Three major partners
In the future – within six months, according to Gécamines’ management – it will be illegal for a manufacturer of cobalt cathodes, batteries or electric vehicles to buy artisanal Congolese cobalt from anyone other than EGC.
To succeed in its mission, the Gécamines subsidiary is relying on three partners: the Swiss commodities trading giant Trafigura, which is responsible for marketing cobalt cathodes; the American NGO Pact, which will support the creation of responsible artisanal mining cooperatives; and the British auditing firm Kumi, which will visit the sites regularly and draw up a quarterly report on the compliance of EGC’s activities and those of its suppliers with social and environmental standards.
As for tracing artisanally mined minerals, EGC will rely on blockchain technology to track cobalt throughout the value chain.
EGC has chosen Trafigura and Pact as partners due to their successful collaboration on the Mutoshi site, near Kolwezi, where a responsible artisanal cooperative was formalised from January 2018 to March 2020, in conjunction with the cobalt producer Chemaf, holder of the mining concession.
Electric vehicle boom
According to them, this collaboration has led to an increase in production and income for the members of the cooperative, an increase in the proportion of women and, above all, a drastic reduction in pollution and accidents. In fact, there have been no mining-related deaths.

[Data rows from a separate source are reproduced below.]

(** *** Path elements

    An element-level reading of [path.Clean], used to state its
    properties: the path is cut at its slashes, the pieces are processed
    left to right, and the kept elements are joined again.  The lemma
    [path_Clean_elems] below proves that [path_Clean] computes exactly
    this. *)

(** Path elements as [path.Clean] sees them: the pieces of a path between
    its slashes ("a//b/" has the pieces "a", "", "b" and ""). *)
Fixpoint split_elems (p : list ascii) : list (list ascii) :=
  match p with
  | [] => [[]]
  | c :: p' =>
      if is_slash c then [] :: split_elems p'
      else match split_elems p' with
           | e :: es => (c :: e) :: es
           | [] => [[c]]
           end
  end.

(** Elements joined by single slashes. *)
Fixpoint join_elems (es : list (list ascii)) : list ascii :=
  match es with
  | [] => []
  | [e] => e
  | e :: es' => e ++ slash :: join_elems es'
  end.

Definition dotdot : list ascii := [dot; dot].

(** An empty or "." element is dropped, ".." goes up, anything else is a name. *)
Inductive ElemKind := ESkip | EUp | EName.

Definition classify_elem (e : list ascii) : ElemKind :=
  match e with
  | [] => ESkip
  | [c] => if is_dot c then ESkip else EName
  | [c1; c2] => if is_dot c1 && is_dot c2 then EUp else EName
  | _ => EName
  end.

(** A name element: not empty, ".", or "..", and without a slash. *)
Definition name_elem (e : list ascii) : bool :=
  match classify_elem e with
  | EName => forallb (fun c => negb (is_slash c)) e
  | _ => false
  end.

(** The lexical processing of [path.Clean], element by element: the
    number of leading ".." elements kept and the names kept, last first. *)
Definition clean_step (rooted : bool) (s : nat * list (list ascii)) (e : list ascii)
    : nat * list (list ascii) :=
  let (ups, names) := s in
  match classify_elem e with
  | ESkip => s
  | EUp =>
      match names with
      | _ :: names' => (ups, names')
      | [] => if rooted then (ups, []) else (S ups, [])
      end
  | EName => (ups, e :: names)
  end.

Definition render_elems (rooted : bool) (s : nat * list (list ascii)) : list ascii :=
  let (ups, names) := s in
  if rooted then slash :: join_elems (rev names)
  else join_elems (repeat dotdot ups ++ rev names).

(** The first element of a path. *)
Definition head_elem (p : list ascii) : list ascii := hd [] (split_elems p).

(** Slash-free lists of characters. *)
Definition no_slash (e : list ascii) : bool := forallb (fun c => negb (is_slash c)) e.

(** The elements of the result of [path.Clean] for a state of the element model. *)
Definition clean_elems_of (rooted : bool) (ups : nat) (names : list (list ascii))
    : list (list ascii) :=
  if rooted then rev names else repeat dotdot ups ++ rev names.

(** The leading slash of a rooted result. *)
Definition clean_base (rooted : bool) : list ascii := if rooted then [slash] else [].

(** The buffer of [path.Clean] (reversed) for a state of the element model. *)
Definition clean_inv (rooted : bool) (ups : nat) (names : list (list ascii))
    (out : list ascii) (dd : nat) : Prop :=
  out = rev (render_elems rooted (ups, names))
  /\ dd = (if rooted then 1 else length (join_elems (repeat dotdot ups)))
  /\ (rooted = true -> ups = 0)
  /\ forallb name_elem names = true.

(* ------------------------------------------------------------------ *)
(** ** Data model (tlc, sync, pwr) *)

Inductive EntryKind := KFile | KDir | KSymlink.

(** A Container entry: path, kind, size (files only), symlink target
    (symlinks only).  Sizes, offsets and indices are Go [int64]/[uint64];
    they are [nat] here and bounded by the codec. *)
Record Entry := mkEntry {
  e_path : string;
  e_kind : EntryKind;
  e_size : nat;
  e_link : string
}.

Definition Container := list Entry.

(** A directory tree on disk, in the order of a deterministic walk. *)
Inductive DiskEntry :=
| DFile (path : string) (data : bytes)
| DDir (path : string)
| DSymlink (path : string) (dest : string).

Definition DiskTree := list DiskEntry.

(** Modelled from the spec: [tlc.Walk] (§3, Container Model), without
    the path filter; entry order is the walk order. *)
Definition entry_of (d : DiskEntry) : Entry :=
  match d with
  | DFile p data => mkEntry p KFile (length data) EmptyString
  | DDir p => mkEntry p KDir 0 EmptyString
  | DSymlink p dest => mkEntry p KSymlink 0 dest
  end.

Definition tlc_Walk (t : DiskTree) : Container := map entry_of t.

Definition is_file (e : Entry) : bool :=
  match e_kind e with KFile => true | _ => false end.

(** [Container.Size]: the sum of the sizes of all files. *)
Definition container_Size (c : Container) : nat :=
  fold_right (fun e acc => (if is_file e then e_size e else 0) + acc) 0 c.

(** The bytes of the files of a tree, indexed by file index. *)
Fixpoint tree_files (t : DiskTree) : list bytes :=
  match t with
  | [] => []
  | DFile _ data :: t' => data :: tree_files t'
  | _ :: t' => tree_files t'
  end.

Inductive CompressionAlgorithm := NONE | BROTLI | GZIP.

Record CompressionSettings := mkCompression {
  Algorithm : CompressionAlgorithm;
  Quality : Z                     (* int32 *)
}.
(** ** Arranging *)

(** What [ArrangeOverride] comes to when a visual is shown and scaled. *)
Lemma ArrangeOverride_scaled c finalSize :
  shows_visual c ->
  Stretch c <> Stretch_None ->
  let size := m_animatedVisualSize c in
  let scale :=
    arrange_scale (Stretch c)
      (mkFloat2 (F32.div (Width finalSize) (f2_x size))
                (F32.div (Height finalSize) (f2_y size))) in
  snd (ArrangeOverride c finalSize) = finalSize /\
  sv_Scale (m_rootVisual (fst (ArrangeOverride c finalSize))) = scale /\
  sv_ClipOffset (m_rootVisual (fst (ArrangeOverride c finalSize)))
  = match Stretch c with
    | Stretch_UniformToFill =>
        mkFloat2
          (F32.opp
             (F32.div
                (F32.div (F32.sub (Width finalSize)
                            (F32.mul (f2_x size) (f2_x scale))) F32.two)
                (f2_x scale)))
          (F32.opp
             (F32.div
                (F32.div (F32.sub (Height finalSize)
                            (F32.mul (f2_y size) (f2_y scale))) F32.two)
                (f2_y scale)))
    | _ => float2_zero
    end.
Proof.
  intros (Hfb & Hroot & _) Hs. cbv zeta. unfold ArrangeOverride.
  rewrite Hfb, Hroot. cbn [negb].
  destruct (Stretch c); [congruence | | |]; repeat split.
Qed.

(** X14. Arranged with [Stretch::Uniform] or [Stretch::UniformToFill],
    a shown visual gets the same scale in both dimensions, so it keeps
    its aspect ratio. The scale is one of the two ratios of the final
    size to the size of the visual: with [Uniform] neither ratio is
    smaller than the scale, with [UniformToFill] neither is greater. The
    clip is moved for [UniformToFill] only, and [finalSize] is returned. *)
Theorem arrange_keeps_aspect_ratio (c : Control) (finalSize : Size) :
  shows_visual c ->
  Stretch c = Stretch_Uniform \/ Stretch c = Stretch_UniformToFill ->
  let widthRatio := F32.div (Width finalSize) (f2_x (m_animatedVisualSize c)) in
  let heightRatio :=
    F32.div (Height finalSize) (f2_y (m_animatedVisualSize c)) in
  let scale := sv_Scale (m_rootVisual (fst (ArrangeOverride c finalSize))) in
  snd (ArrangeOverride c finalSize) = finalSize /\
  f2_x scale = f2_y scale /\
  (f2_x scale = widthRatio \/ f2_x scale = heightRatio) /\
  (Stretch c = Stretch_Uniform ->
   SFltb widthRatio (f2_x scale) = false /\
   SFltb heightRatio (f2_x scale) = false /\
   sv_ClipOffset (m_rootVisual (fst (ArrangeOverride c finalSize)))
   = float2_zero) /\
  (Stretch c = Stretch_UniformToFill ->
   SFltb (f2_x scale) widthRatio = false /\
   SFltb (f2_x scale) heightRatio = false).
Proof.
  intros Hc Hs. cbv zeta.
  assert (Hn : Stretch c <> Stretch_None) by (destruct Hs; congruence).
  destruct (ArrangeOverride_scaled c finalSize Hc Hn) as (E1 & E2 & E3).
  rewrite E2, E3. clear E2 E3. split; [exact E1 |].
  set (rx := F32.div (Width finalSize) _).
  set (ry := F32.div (Height finalSize) _).
  destruct Hs as [Hs | Hs]; rewrite Hs; unfold arrange_scale;
    cbn [f2_x f2_y].
  - destruct (SFltb rx ry) eqn:E; cbn [f2_x f2_y].
    + split; [reflexivity |]. split; [now left |].
      split; [| discriminate]. intros _.
      split; [apply SFltb_irrefl |]. split; [now apply SFltb_asym |].
      reflexivity.
    + split; [reflexivity |]. split; [now right |].
      split; [| discriminate]. intros _.
      split; [exact E |]. split; [apply SFltb_irrefl | reflexivity].
  - destruct (SFltb ry rx) eqn:E; cbn [f2_x f2_y].
    + split; [reflexivity |]. split; [now left |].
      split; [discriminate |]. intros _.
      split; [apply SFltb_irrefl | now apply SFltb_asym].
    + split; [reflexivity |]. split; [now right |].
      split; [discriminate |]. intros _.
      split; [exact E | apply SFltb_irrefl].
Qed.

Lemma arrange_keeps_aspect_ratio_witness :
  f2_x (sv_Scale
          (m_rootVisual
             (fst (ArrangeOverride
                     (showing Stretch_Uniform
                        (mkFloat2 (F32.of_Z 200) (F32.of_Z 100)))
                     (mkSize (F32.of_Z 300) (F32.of_Z 300))))))
  = f2_y (sv_Scale
            (m_rootVisual
               (fst (ArrangeOverride
                       (showing Stretch_Uniform
                          (mkFloat2 (F32.of_Z 200) (F32.of_Z 100)))
                       (mkSize (F32.of_Z 300) (F32.of_Z 300)))))) /\
  sv_Scale
    (m_rootVisual
       (fst (ArrangeOverride
               (showing Stretch_Uniform
                  (mkFloat2 (F32.of_Z 200) (F32.of_Z 100)))
               (mkSize (F32.of_Z 300) (F32.of_Z 300)))))
  = mkFloat2 (F32.div (F32.of_Z 3) F32.two) (F32.div (F32.of_Z 3) F32.two) /\
  sv_Offset
    (m_rootVisual
       (fst (ArrangeOverride
               (showing Stretch_Uniform
                  (mkFloat2 (F32.of_Z 200) (F32.of_Z 100)))
               (mkSize (F32.of_Z 300) (F32.of_Z 300)))))
  = mkFloat2 F32.zero (F32.of_Z 75).
Proof.
  split; [| split; vm_compute; reflexivity].
  exact (proj1 (proj2 (arrange_keeps_aspect_ratio
                (showing Stretch_Uniform
                   (mkFloat2 (F32.of_Z 200) (F32.of_Z 100)))
                (mkSize (F32.of_Z 300) (F32.of_Z 300))
                (conj eq_refl (conj eq_refl eq_refl)) (or_introl eq_refl)))).
Defined.

(** [ArrangeOverride] only touches the root visual. *)
Lemma ArrangeOverride_frame c finalSize :
  exists r,
    fst (ArrangeOverride c finalSize) = with_m_rootVisual r c /\
    sv_Children r = sv_Children (m_rootVisual c).
Proof.
  unfold ArrangeOverride.
  destruct (if m_isFallenBack c then Children c else []).
  2: { exists (m_rootVisual c). split; [| reflexivity]. now destruct c. }
  destruct (negb (non_null (m_animatedVisualRoot c))).
  - eexists. split; reflexivity.
  - destruct (Stretch c); eexists; split; reflexivity.
Qed.

(** X17. With [Stretch::None] a shown visual is arranged unscaled at
    the smaller of its size and the final size, and is not positioned:
    after an arrangement with whatever stretch, once [Stretch] is set to
    [None] the next arrangement leaves the offset of the visual and the
    offset of its clip where the earlier one put them. *)
Theorem arrange_None_keeps_offsets (c : Control) (before finalSize : Size) :
  shows_visual c ->
  ArrangeOverride
    (put_Stretch Stretch_None (fst (ArrangeOverride c before))) finalSize =
  (with_m_rootVisual
     (mkSpriteVisual
        (sv_Children (m_rootVisual c))
        (sv_Offset (m_rootVisual (fst (ArrangeOverride c before))))
        (sv_ClipOffset (m_rootVisual (fst (ArrangeOverride c before))))
        (mkFloat2
           (min_float (Width finalSize) (f2_x (m_animatedVisualSize c)))
           (min_float (Height finalSize) (f2_y (m_animatedVisualSize c))))
        (mkFloat2 F32.one F32.one))
     (put_Stretch Stretch_None (fst (ArrangeOverride c before))),
   finalSize).
Proof.
  intros (Hfb & Hroot & _).
  destruct (ArrangeOverride_frame c before) as (r & -> & Hr).
  unfold ArrangeOverride at 1. cbn -[F32.one F32.zero min_float].
  rewrite Hfb, Hroot. cbn -[F32.one F32.zero min_float].
  unfold with_sv_Scale, with_sv_Size. cbn -[F32.one F32.zero min_float].
  now rewrite Hr.
Qed.

Lemma arrange_None_keeps_offsets_witness :
  sv_Offset
    (m_rootVisual
       (fst (ArrangeOverride
               (put_Stretch Stretch_None
                  (fst (ArrangeOverride
                          (showing Stretch_Uniform
                             (mkFloat2 (F32.of_Z 200) (F32.of_Z 100)))
                          (mkSize (F32.of_Z 300) (F32.of_Z 300)))))
               (mkSize (F32.of_Z 300) (F32.of_Z 300))))) =
  sv_Offset
    (m_rootVisual
       (fst (ArrangeOverride
               (showing Stretch_Uniform
                  (mkFloat2 (F32.of_Z 200) (F32.of_Z 100)))
               (mkSize (F32.of_Z 300) (F32.of_Z 300))))).
Proof.
  rewrite (arrange_None_keeps_offsets
             (showing Stretch_Uniform
                (mkFloat2 (F32.of_Z 200) (F32.of_Z 100)))
             (mkSize (F32.of_Z 300) (F32.of_Z 300))
             (mkSize (F32.of_Z 300) (F32.of_Z 300))).
  - reflexivity.
  - repeat split.
Defined.

(** * Visibility *)

Lemma Play_OnHiding_twice p : Play.OnHiding (Play.OnHiding p) = Play.OnHiding p.
Proof.
  unfold Play.OnHiding.
  destruct p as [f t l d up [|] [k |] b tk aw]; cbn; try reflexivity;
    destruct up; reflexivity.
Qed.

Lemma Play_OnUnhiding_OnHiding p :
  pause_rule p -> m_isPausedBecauseHidden p = false ->
  Play.OnUnhiding (Play.OnHiding p) = p.
Proof.
  intros Hrule Hh. unfold Play.OnHiding, Play.OnUnhiding.
  destruct p as [f t l d up hp [[paused rate progress] |] b tk aw];
    cbn in Hh; subst hp; cbn; [| reflexivity].
  specialize (Hrule _ eq_refl). cbn in Hrule. subst paused.
  destruct up; reflexivity.
Qed.

Lemma alter_alter {A : Type} (f g : A -> A) (l : list A) (i : nat) :
  alter f i (alter g i l) = alter (fun x => f (g x)) i l.
Proof.
  revert i. induction l as [| x l IH]; intros [| i]; cbn; try reflexivity.
  f_equal. apply IH.
Qed.

Lemma on_play_on_play this f g s :
  on_play this f (on_play this g s) = on_play this (fun p => f (g p)) s.
Proof. unfold on_play. cbn. now rewrite alter_alter. Qed.

(** X19. Hiding and suspending pause the current play and the first
    unhiding undoes them: when the window is hidden, the application
    suspended and then resumed with the window visible, or when the
    window is hidden and shown again, the player is exactly as before,
    provided the play was not hidden to begin with. Resuming while the
    window is still invisible changes nothing. *)
Theorem hidden_then_shown (s : AnimatedVisualPlayer) :
  ruled s ->
  (forall cur p, m_nowPlaying s = Some cur -> plays s !! cur = Some p ->
     m_isPausedBecauseHidden p = false) ->
  VisibilityChanged true (VisibilityChanged false s) = s /\
  Resuming true (Suspending (VisibilityChanged false s)) = s /\
  Resuming false (Suspending (VisibilityChanged false s))
    = VisibilityChanged false s.
Proof.
  intros Hr Hh.
  unfold VisibilityChanged, Resuming, Suspending, OnHiding, OnUnhiding.
  destruct (m_nowPlaying s) as [cur |] eqn:Hcur; cbn; rewrite ?Hcur;
    [| repeat split].
  assert (Hback : on_play cur
                    (fun p => Play.OnUnhiding (Play.OnHiding p)) s = s).
  { apply on_play_fixed. intros p Hp.
    apply Play_OnUnhiding_OnHiding; [exact (Hr _ _ Hp) | exact (Hh _ _ eq_refl Hp)]. }
  assert (Htwice : on_play cur Play.OnHiding (on_play cur Play.OnHiding s)
                   = on_play cur Play.OnHiding s).
  { rewrite on_play_on_play. unfold on_play. f_equal.
    apply list_alter_ext; [| reflexivity ..].
    intros p _. apply Play_OnHiding_twice. }
  assert (Hn : forall f t, m_nowPlaying (on_play cur f t) = m_nowPlaying t)
    by reflexivity.
  rewrite Htwice, Hn, Hcur, on_play_on_play, Hback.
  repeat split.
Qed.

“Trafigura is a world-class partner, it has the expertise to find the right customers at the best price for our cobalt,” said Takis, who is aiming for annual volumes of 15,000tn to 30,000tn of cobalt per year for EGC’s artisanal sector by 2025. He estimates that by then, the DRC’s share of this market – boosted by the growth in sales of electric vehicles – will reach 70%.
“For the time being, one site is being selected in Lualaba, in conjunction with the provincial authorities, and it should start mining at the end of April,” says Takis. The other artisanal sites – mainly located in the provinces of Lualaba and Haut-Katanga – will be delimited by the Autorité Régulatrice et de Contrôle des Substances Minières Stratégiques (Arecoms), which reports to the Ministry of Mines, in conjunction with EGC and its partners.
Formalisation closely watched
This unprecedented move to formalise the country’s artisanal mining sector – which, it is believed, employs around 200,000 miners – is being closely followed by the main players in gold and precious stones. These players are all facing the same problems of traceability, protection of workers and the environment, as well as the distribution of added value.
“We know we are being watched, especially on the continent,” concludes Mulimbi.